Sistem pembayaran digital melalui uang elektronik bukan hanya berguna untuk konsumen. Korporasi juga bisa memanfaatkan platform ini dalam melakukan transaksi bisnis dengan pelanggan ataupun dengan karyawan sendiri. Salah satu perusahaan yang merintis sistem pembayaran dengan uang elektronik bagi traksaksi perusahaan adalah PT Salam Pacific Indonesia Lines (SPIL), yang bergerak di bidang logistik.

Perusahaan ini menggunakan aplikasi LinkAja dalam melaksanakan transaksi booking, sampai dengan memantau posisi pengiriman kontainer barang, ke dalam saldo pada aplikasi LinkAja. 

Head of New Business Commerce Group LinkAja Rizcky Alfath mengatakan, “Kerja sama LinkAja dan SPIL menjadi awal yang baik bagi proses amplifikasi transaksi nontunai dalam lingkup perusahan,” ujar dia dalam siaran persnya baru-baru ini.

Dengan aplikasi LinkAja pelanggan (customer) dari mySPIL bisa melakukan transaksi kepada pelanggan. Karyawan SPIL juga dapat menikmati program ini, melalui pengaturan cash benefit ke dalam bentuk digital (non tunai).

“Salah satu fitur dari mySPIL adalah mySPIL Points. Dan dari kerja sama dengan LinkAja, nantinya saldo mySPIL Points bisa dikonversi ke saldo LinkAja.
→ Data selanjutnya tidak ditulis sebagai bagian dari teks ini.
(** ** The checks of a block before its transactions: [BlockChain::verifyBlock] *)

Variable headerData : Z -> list Z.
Definition ValidSeal : Z := 1.
Definition UncleBasic : Z := 4.
Definition UncleSeals : Z := 16.
Definition Parent : Z := 64.
Definition UncleParent : Z := 128.
Definition PostGenesis : Z := 256.
(** The header of the parent under the hash by which it was found, when it is asked for. *)
Definition requestedParent (asked : bool) (parentHash : Z) (missing : HeaderError) : result HeaderError BlockHeader :=
  if asked then
    let d := headerData parentHash in
    if bool_decide (d = []) then Err missing else readHeader d HeaderData parentHash
  else Ok newHeader.
Definition verifyUncle (ir : Z) (uncle : list Z) : result HeaderError unit :=
  let? uh := readHeader uncle HeaderData 0 in
  let? parent := requestedParent (has ir UncleParent) (h_parentHash uh) InvalidUncleParentHash in
  sealVerify (if has ir UncleSeals then CheckEverything else IgnoreSeal) uh parent [].
Definition verifyHeaders (block : list Z) (ir : Z) : result HeaderError BlockHeader :=
  let? h := readHeader block BlockData 0 in
  if has ir PostGenesis && ((h_parentHash h =? 0) || (h_number h =? 0)) then Err InvalidParentHash
  else
    let? parent := requestedParent (has ir Parent) (h_parentHash h) InvalidParentHash in
    let? _ := sealVerify (if has ir ValidSeal then CheckEverything else QuickNonce) h parent block in
    let? _ := (if has ir (Z.lor UncleBasic (Z.lor UncleParent UncleSeals)) then
                 let? r := lift (liftR (RLP_ctor block VeryStrict)) in
                 let? d := lift (runOn (at_ 2) r) in
                 let? uncles := lift (members d) in
                 fold_left (fun r uncle => let? _ := r in verifyUncle ir uncle) uncles (Ok tt)
               else Ok tt) in
    Ok h.
End Header.

(** ** Reading what was written *)

Definition headerItems (h : BlockHeader) : list item :=
  [hashItem (h_parentHash h); hashItem (h_sha3Uncles h); Str (toBigEndian 20 (h_author h)); hashItem (h_stateRoot h); hashItem (h_transactionsRoot h); hashItem (h_receiptsRoot h);
   Str (h_logBloom h); intItemOf (h_difficulty h); intItemOf (h_number h); intItemOf (h_gasLimit h); intItemOf (h_gasUsed h); intItemOf (h_timestamp h); Str (h_extraData h)].
(** A header whose fields are in their ranges and whose seal is a list of items. *)
Record header_ok (h : BlockHeader) (seals : list item) : Prop := {
  ho_hashes : is_hash (h_parentHash h) /\ is_hash (h_sha3Uncles h) /\ is_address (h_author h) /\ is_hash (h_stateRoot h) /\ is_hash (h_transactionsRoot h) /\ is_hash (h_receiptsRoot h);
  ho_bloom : bloom_valid (h_logBloom h);
  ho_numbers : is_hash (h_difficulty h) /\ 0 <= h_number h < 2 ^ 63 /\ is_hash (h_gasLimit h) /\ is_hash (h_gasUsed h) /\ 0 <= h_timestamp h < 2 ^ 63;
  ho_seal : h_seal h = map enc seals;
  ho_item : item_ok (Lst (headerItems h ++ seals)) }.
Saldo juga bisa digunakan di berbagai merchant yang ada di LinkAja,” kata GM Commercial SPIL Jimmy Liesensia.

Jimmy mengatakan, SPIL sebagai salah satu perusahaan pelayaran terkemuka nasional, bentuk pelayanan yang disediakan tak sebatas hanya penyediaan kontainer pengiriman, namun telah berkembang hingga melayani transportasi door to door, sehingga perlu memperluas sistem pembayaran LinkAja.

LinkAja kini sudah memiliki 34 juta pengguna terdaftar, dengan ratusan ribu titik CICO (Cash In Cash Out) yang tersebar di seluruh Indonesia. Sampai saat ini aplikasi uang elektronik tersebut telah dapat digunakan untuk pembayaran merchant dan belanja online, beli pulsa, bayar tagihan, transfer dana dan remitansi, pembayaran berbagai produk keuangan dan remitansi, donasi hingga transportasi.